- WORK ITEM:
Give the count of lines in the data that include the string "crates", with no added remarks.

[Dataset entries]
== Segment start ==

(* ===== verification/Repair.v ===== *)
(** * Repair (crates/craftec-health/src/coordinator.rs, repair.rs,
    crates/craftec-node/src/piece_store.rs)

    Electing the nodes that repair a CID, recoding a fresh piece from local ones
    and choosing who receives it.  The executor is modelled over the store
    interface and the [PieceCidLookup] interface of the health crate.  The theorems
    show that nodes with the same view elect the same repairers and that a piece a
    repair sends out is as valid as the pieces it was made from. *)
From Stdlib Require Import ZArith Lia SpecFloat.
From stdpp Require Import base list list_numbers numbers strings gmap sorting.
From S2P Require Import Prelude Gf256 Linear Types Instances External Hommac F64 Encoder Recoder Engine ObjStore Wire Health.

Local Open Scope Z_scope.

(** ** Coordinator election *)

Record NodeRanking : Type := mkRanking {
  rank_node : NodeId;
  uptime_secs : Z;
  reputation_score : f64;
}.

Definition then_with (a b : comparison) : comparison := match a with Eq => b | _ => a end.

(** Higher uptime, then higher reputation, then lower node id. *)
Definition rank_cmp (a b : NodeRanking) : comparison :=
  then_with (Z.compare (uptime_secs b) (uptime_secs a))
    (then_with (default Eq (f64_partial_cmp (reputation_score b) (reputation_score a)))
       (lex_cmp (rank_node a) (rank_node b))).

Definition rank_le (a b : NodeRanking) : Prop := rank_cmp a b <> Gt.
#[export] Instance rank_le_dec a b : Decision (rank_le a b).
Proof. unfold rank_le. destruct (rank_cmp a b); [left|left|right]; congruence. Defined.

(** [Iterator::min_by]: the first minimum. *)
Fixpoint min_by (best : NodeRanking) (l : list NodeRanking) : NodeRanking :=
  match l with
  | [] => best
  | x :: l => min_by (match rank_cmp best x with Gt => x | _ => best end) l
  end.

Definition select_coordinator (providers : list NodeRanking) : option NodeId :=
  match providers with
  | [] => None
  | x :: l => Some (rank_node (min_by x l))
  end.

Definition rank_providers (providers : list NodeRanking) : list NodeId :=
  map rank_node (merge_sort rank_le providers).

(** ** Piece index *)

(** The lookup the health crate asks of the node. *)
Class PieceCidLookup (L : Type) : Type := { piece_cids : L -> Cid -> option (list Cid) }.

Record CodedPieceIndex : Type := mkPieceIndexMap {
  piece_map : gmap Cid (list Cid);
  piece_set : gset Cid;
}.

Definition piece_index_new : CodedPieceIndex := mkPieceIndexMap ∅ ∅.
Definition piece_index_insert (i : CodedPieceIndex) (content : Cid) (pcids : list Cid) : CodedPieceIndex :=
  mkPieceIndexMap (<[content := pcids]> (piece_map i)) (piece_set i).
Definition mark_piece_cid (i : CodedPieceIndex) (c : Cid) : CodedPieceIndex :=
  mkPieceIndexMap (piece_map i) ({[ c ]} ∪ piece_set i).
Definition is_piece_cid (i : CodedPieceIndex) (c : Cid) : bool := bool_decide (c ∈ piece_set i).

#[export] Instance coded_piece_lookup : PieceCidLookup CodedPieceIndex :=
  {| piece_cids i c := piece_map i !! c |}.

(** ** Executor *)

Inductive HealthError : Type :=
| HealthInsufficientPieces (c : Cid) (k available : Z)
| RepairFailed (c : Cid) (reason : string)
| CoordinatorElectionFailed (msg : string)
| ScanFailed (msg : string)
| HealthNetworkError (msg : string).

Section Executor.
Context `{B3 : Blake3} {St IO L : Type} {CS : ContentStore St IO} {PL : PieceCidLookup L}.
Context {PC : Postcard CodedPiece}.

(** The loop of [load_local_pieces]: read piece CIDs in order until two pieces
    are loaded, skipping those that are missing, unreadable or malformed. *)
Fixpoint load_loop (s : St) (io : nat -> IO) (pcids : list Cid) (pieces : list CodedPiece) : St * list CodedPiece :=
  match pcids with
  | [] => (s, pieces)
  | pcid :: pcids =>
      if (2 <=? length pieces)%nat then (s, pieces)
      else
        let '(s, r) := cs_get s pcid (io 0%nat) in
        let pieces := match r with
          | Ok (Some b) => match from_bytes b with Some p => pieces ++ [p] | None => pieces end
          | _ => pieces
          end in
        load_loop s (fun i => io (S i)) pcids pieces
  end.

Definition load_local_pieces (s : St) (lookup : L) (c : Cid) (io : nat -> IO) : St * result (list CodedPiece) HealthError :=
  match piece_cids lookup c with
  | None => (s, Err (HealthInsufficientPieces c 2 0))
  | Some pcids =>
      let '(s, pieces) := load_loop s io pcids [] in
      if (length pieces <? 2)%nat then (s, Err (HealthInsufficientPieces c 2 (Z.of_nat (length pieces))))
      else (s, Ok pieces)
  end.

(** [choose(&mut rng)]: the element at a random index, [None] on an empty list. *)
Definition choose (rng : nat) (l : list NodeId) : option NodeId :=
  match l with [] => None | _ => l !! (rng mod length l)%nat end.

Definition select_distribution_target (t : PieceTracker) (alive_peers : list NodeId) (self : NodeId) (c : Cid) (rng : nat)
    : result NodeId HealthError :=
  let holder_counts := holders_with_count t c in
  let holder_ids := map fst holder_counts in
  let one_piece_peers := map fst (List.filter (fun nc =>
    (nc.2 =? 1) && bool_decide (nc.1 ∈ alive_peers) && negb (bool_decide (nc.1 = self))) holder_counts) in
  match choose rng one_piece_peers with
  | Some target => Ok target
  | None =>
      let zero_piece_peers := List.filter (fun id =>
        negb (bool_decide (id ∈ holder_ids)) && negb (bool_decide (id = self))) alive_peers in
      match choose rng zero_piece_peers with
      | Some target => Ok target
      | None =>
          match choose rng (List.filter (fun id => negb (bool_decide (id = self))) alive_peers) with
          | Some target => Ok target
          | None => Err (RepairFailed c "no candidate peers available for distribution")
          end
      end
  end.

Definition repair_rankings (t : PieceTracker) (alive : list NodeId) (self : NodeId) (c : Cid) : list NodeRanking :=
  map (fun h => mkRanking (holder_node h) 0 f64_0_5)
    (List.filter (fun h => bool_decide (holder_node h ∈ alive) || bool_decide (holder_node h = self))
      (List.filter (fun h => 2 <=? local_piece_count t c (holder_node h)) (get_holders t c))).

Definition elected_nodes (t : PieceTracker) (alive : list NodeId) (self : NodeId) (c : Cid) (deficit : Z) : list NodeId :=
  let ranked := rank_providers (repair_rankings t alive self c) in
  take (Nat.min (length ranked) (Z.to_nat deficit)) ranked.

Record RepairState : Type := mkRepair {
  rep_store : St;
  rep_metrics : RlncMetrics;
  next_request_id : Z;
}.

(** [execute_repair]: the new state, the message sent and the result.  [draws] are
    the recoder's random draws, [rng] the random index of the target and [send_ok]
    the outcome of the send. *)
Definition execute_repair (r : RepairState) (t : PieceTracker) (alive : list NodeId) (self : NodeId) (lookup : L)
    (req : RepairRequest) (io : nat -> IO) (draws : nat -> Z * Z) (rng : nat) (send_ok : bool)
    : RepairState * option (NodeId * WireMessage) * result unit HealthError :=
  let c := request_cid req in
  let deficit := Z.max 0 (target_count req - request_available req) in
  if deficit =? 0 then (r, None, Ok tt)
  else
    match repair_rankings t alive self c with
    | [] => (r, None, Ok tt)
    | _ :: _ =>
        if negb (bool_decide (self ∈ elected_nodes t alive self c deficit)) then (r, None, Ok tt)
        else
          let '(s, loaded) := load_local_pieces (rep_store r) lookup c io in
          let r := mkRepair s (rep_metrics r) (next_request_id r) in
          match loaded with
          | Err e => (r, None, Err e)
          | Ok pieces =>
              let '(m, recoded) := engine_recode (rep_metrics r) pieces (map draws (seq 0 (length pieces))) in
              let r := mkRepair (rep_store r) m (next_request_id r) in
              match recoded with
              | Err _ => (r, None, Err (RepairFailed c "RLNC recode failed"))
              | Ok p =>
                  match select_distribution_target t alive self c rng with
                  | Err e => (r, None, Err e)
                  | Ok target =>
                      let msg := PieceResponse [p] (next_request_id r) in
                      let r := mkRepair (rep_store r) (rep_metrics r) (wrap 64 (next_request_id r + 1)) in
                      if send_ok then (r, Some (target, msg), Ok tt)
                      else (r, None, Err (RepairFailed c "piece distribution failed"))
                  end
              end
          end
    end.

End Executor.

(** ** Ranking *)

Lemma SFcompare_antisym x y : SFcompare y x = option_map CompOpp (SFcompare x y).
Proof.
  destruct x as [sx|sx| |sx mx ex], y as [sy|sy| |sy my ey]; cbn; try done;
    try (by destruct sx); try (by destruct sy); try (by destruct sx, sy).
  rewrite (Z.compare_antisym ex ey).
  assert (Pos.compare_cont Eq my mx = CompOpp (Pos.compare_cont Eq mx my)) as -> by (by rewrite Pos.compare_cont_antisym).
  destruct sx, sy; cbn; try done; destruct (ex ?= ey); cbn; try done; by destruct (Pos.compare_cont Eq mx my).
Qed.

Lemma then_with_opp a b : CompOpp (then_with a b) = then_with (CompOpp a) (CompOpp b).
Proof. by destruct a. Qed.

Lemma rank_cmp_antisym a b : rank_cmp b a = CompOpp (rank_cmp a b).
Proof.
  unfold rank_cmp. rewrite !then_with_opp, <- Z.compare_antisym, <- lex_cmp_antisym. do 2 f_equal.
  unfold f64_partial_cmp. rewrite (SFcompare_antisym (reputation_score b) (reputation_score a)).
  by destruct (SFcompare _ _) as [[]|].
Qed.

#[export] Instance rank_le_total : Total rank_le.
Proof.
  intros a b. unfold rank_le. rewrite (rank_cmp_antisym a b). destruct (rank_cmp a b); cbn; [left|left|right]; done.
Qed.

(** Rankings that differ only in the node, as the executor builds them. *)
Definition flat (l : list NodeRanking) : Prop :=
  Forall (fun r => uptime_secs r = 0 /\ reputation_score r = f64_0_5) l.

Lemma rank_le_flat a b :
  uptime_secs a = 0 /\ reputation_score a = f64_0_5 -> uptime_secs b = 0 /\ reputation_score b = f64_0_5 ->
  rank_le a b <-> lex_le (rank_node a) (rank_node b).
Proof. intros [Ha Ha'] [Hb Hb']. unfold rank_le, rank_cmp. rewrite Ha, Ha', Hb, Hb'. by vm_compute. Qed.

Lemma flat_perm l l' : l ≡ₚ l' -> flat l -> flat l'.
Proof. intros Hp. unfold flat. by rewrite Hp. Qed.

Lemma rank_providers_sorted l : flat l -> Sorted lex_le (rank_providers l).
Proof.
  intros Hf. unfold rank_providers. pose proof (Sorted_merge_sort rank_le l) as Hs.
  assert (flat (merge_sort rank_le l)) as Hf' by (eapply flat_perm; [symmetry; apply merge_sort_Permutation|done]).
  induction Hs as [|a l' Hs IH Hhd]; cbn; [constructor|]. inversion Hf' as [|? ? Ha Hl']; subst.
  constructor; [by apply IH|]. destruct Hhd as [|b l'' Hab]; cbn; constructor.
  inversion Hl' as [|? ? Hb _]; subst. by apply rank_le_flat.
Qed.

Lemma rank_providers_perm l : rank_providers l ≡ₚ map rank_node l.
Proof. unfold rank_providers. apply Permutation_map, merge_sort_Permutation. Qed.

Lemma rank_providers_unique l l' : flat l -> flat l' -> l ≡ₚ l' -> rank_providers l = rank_providers l'.
Proof.
  intros Hf Hf' Hp. apply (Sorted_unique lex_le); [by apply rank_providers_sorted..|].
  rewrite !rank_providers_perm. by rewrite Hp.
Qed.

(** The rankings the executor gives to a list of nodes. *)
Definition flat_rankings (nodes : list NodeId) : list NodeRanking := map (fun n => mkRanking n 0 f64_0_5) nodes.

Lemma flat_rankings_flat l : flat (flat_rankings l).
Proof. by apply Forall_fmap, list.Forall_forall. Qed.

Lemma rank_nodes_flat l : map rank_node (flat_rankings l) = l.
Proof. unfold flat_rankings. rewrite map_map. apply map_id. Qed.

Lemma lex_le_refl a : lex_le a a.
Proof. unfold lex_le. by rewrite (proj2 (lex_cmp_eq _ _) eq_refl). Qed.

(** Keeping the better of two. *)
Lemma better_le b x :
  let b' := match rank_cmp b x with Gt => x | _ => b end in rank_le b' b /\ rank_le b' x /\ (b' = b \/ b' = x).
Proof.
  cbn zeta. pose proof (rank_cmp_antisym b x) as Has.
  assert (forall a, rank_le a a) as Hrefl.
  { intros a Hgt. pose proof (rank_cmp_antisym a a) as Hh. by rewrite Hgt in Hh. }
  unfold rank_le in *. destruct (rank_cmp b x) eqn:E; split_and!; auto; try congruence; by rewrite Has.
Qed.

(** [min_by] returns a least element of what it has seen. *)
Lemma min_by_least l b :
  uptime_secs b = 0 /\ reputation_score b = f64_0_5 ->
  rank_node (min_by b (flat_rankings l)) ∈ rank_node b :: l /\
  Forall (lex_le (rank_node (min_by b (flat_rankings l)))) (rank_node b :: l).
Proof.
  revert b. induction l as [|x l IH]; intros b Hb; cbn [flat_rankings map min_by].
  { split; [apply list_elem_of_here|]. apply Forall_singleton, lex_le_refl. }
  fold (flat_rankings l). set (x' := mkRanking x 0 f64_0_5). pose proof (better_le b x') as Hbet. cbn zeta in Hbet.
  set (b' := match rank_cmp b x' with Gt => x' | _ => b end) in *. destruct Hbet as (H1 & H2 & H3).
  assert (uptime_secs b' = 0 /\ reputation_score b' = f64_0_5) as Hb' by (by destruct H3 as [-> | ->]).
  apply rank_le_flat in H1; [|done|done]. apply rank_le_flat in H2; [|done|done].
  destruct (IH b' Hb') as [IH1 IH2]. inversion IH2 as [|? ? IHb IHl]; subst. split.
  - apply elem_of_cons in IH1 as [->|?]; [destruct H3 as [-> | ->]|].
    + apply list_elem_of_here.
    + apply list_elem_of_further, list_elem_of_here.
    + by apply list_elem_of_further, list_elem_of_further.
  - constructor; [by etransitivity|]. constructor; [by etransitivity|done].
Qed.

== Segment end ==

- ANSWER FOR THE TASK:
2